At first, every body they found had decomposed. Then, toward the end of the afternoon, when the hole was seven feet deep, they saw the body of a woman that was mostly intact, with lungs that were still preserved. He extracted lung tissue and placed it in a preservative solution.
After closing the grave, he made two wooden crosses to replace the original ones, which had rotted. Later, he had two brass plaques made with the names of the Brevig flu victims, which had been recorded, and returned to the village to attach them to the new crosses flanking the grave.
When he returned to San Francisco, Dr. Hultin sent the lung tissue to Dr. Taubenberger in four packages — two with Federal Express, one with UPS and one more with the U.S. Postal Services’s Express Mail. He didn’t want to take any chances of losing the tissue.
Dr. Taubenberger got all of the packages. The lung tissue from the Brevig woman was invaluable, he said, because the snippets of lung from the soldiers had so little virus that, with the technology at the time, the effort to get the complete viral sequence would have been delayed by at least a decade.
Using the tissue Dr. Hultin provided, Dr. Taubenberger’s group published a paper that provided the genetic sequence of a crucial gene, hemagglutinin, which the virus had used to enter cells. The group subsequently used that tissue to determine the complete sequence of all eight of the virus’s genes.

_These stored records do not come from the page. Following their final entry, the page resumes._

End Turns.

(** * Further properties of a run *)

Section Runs.

Variable env : Env.

Lemma for_rows_token (rows : list (gmap string PyVal)) (w : World) :
  truthy (ACCESS_TOKEN w) = true →
  ACCESS_TOKEN (for_rows env rows w).2 = ACCESS_TOKEN w.
Proof.
  revert w. induction rows as [|row rest IH]; intros w Ht; [done|].
  rewrite for_rows_cons.
  destruct (process_row_auth env row w) as (_ & Hcached).
  destruct (Hcached Ht) as [Htok _].
  destruct (process_row env row w) as [[[]|e] w1]; cbn in *; [|done].
  rewrite IH by congruence. done.
Qed.

(** X14: a token that is cached when a run starts is the token when it ends:
    the script never refreshes, replaces or clears it, whatever the
    directory answers to the calls made with it. *)
Theorem cached_token_is_kept (rows : list (gmap string PyVal)) (w : World) :
  truthy (ACCESS_TOKEN w) = true →
  ACCESS_TOKEN (main env rows w).2 = ACCESS_TOKEN w.
Proof.
  intros Ht. rewrite main_world. cbn [snd].
  by rewrite for_rows_token.
Qed.

Lemma str_app_assoc (s t u : string) : (s +:+ t) +:+ u = s +:+ (t +:+ u).
Proof. induction s as [|a s IH]; [done|]. exact (f_equal (String a) IH). Qed.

Johan Viking Hultin was born on Oct. 7, 1924, into a wealthy Stockholm family. His father, Viking Hultin, had inherited an export business. When Johan was 10, his parents divorced and his mother, Eivor Jeansson Hultin, married Carl Naslund, a pathologist and virologist at the Karolinska Institute in Stockholm.
He had two sisters; one died of sepsis at 6, and the other died in auto accident at 32. After high school, Johan went to Uppsala University to study medicine.
He married his childhood sweetheart, Gunvor Sande, when he was completing medical school. The couple divorced in 1973, and he married Eileen in 1985.
Along with his wife, Dr. Hultin is survived by his children, Peder Hultin, Anita Hultin and Ellen Swensen; three stepdaughters, Christine Peck, Karen Hill and Deborah Kenealy; 12 grandchildren; and seven great-grandchildren.
Before results from the study of the Brevig woman’s virus were published, Dr. Hultin asked the villagers if they wanted the village to be identified in a news release and a journal article. They might be besieged by media. “Maybe you won’t like that,” he warned them.
The Brevig residents came to a consensus: Publish the paper and identify the village. Dr. Hultin was listed as a co-author.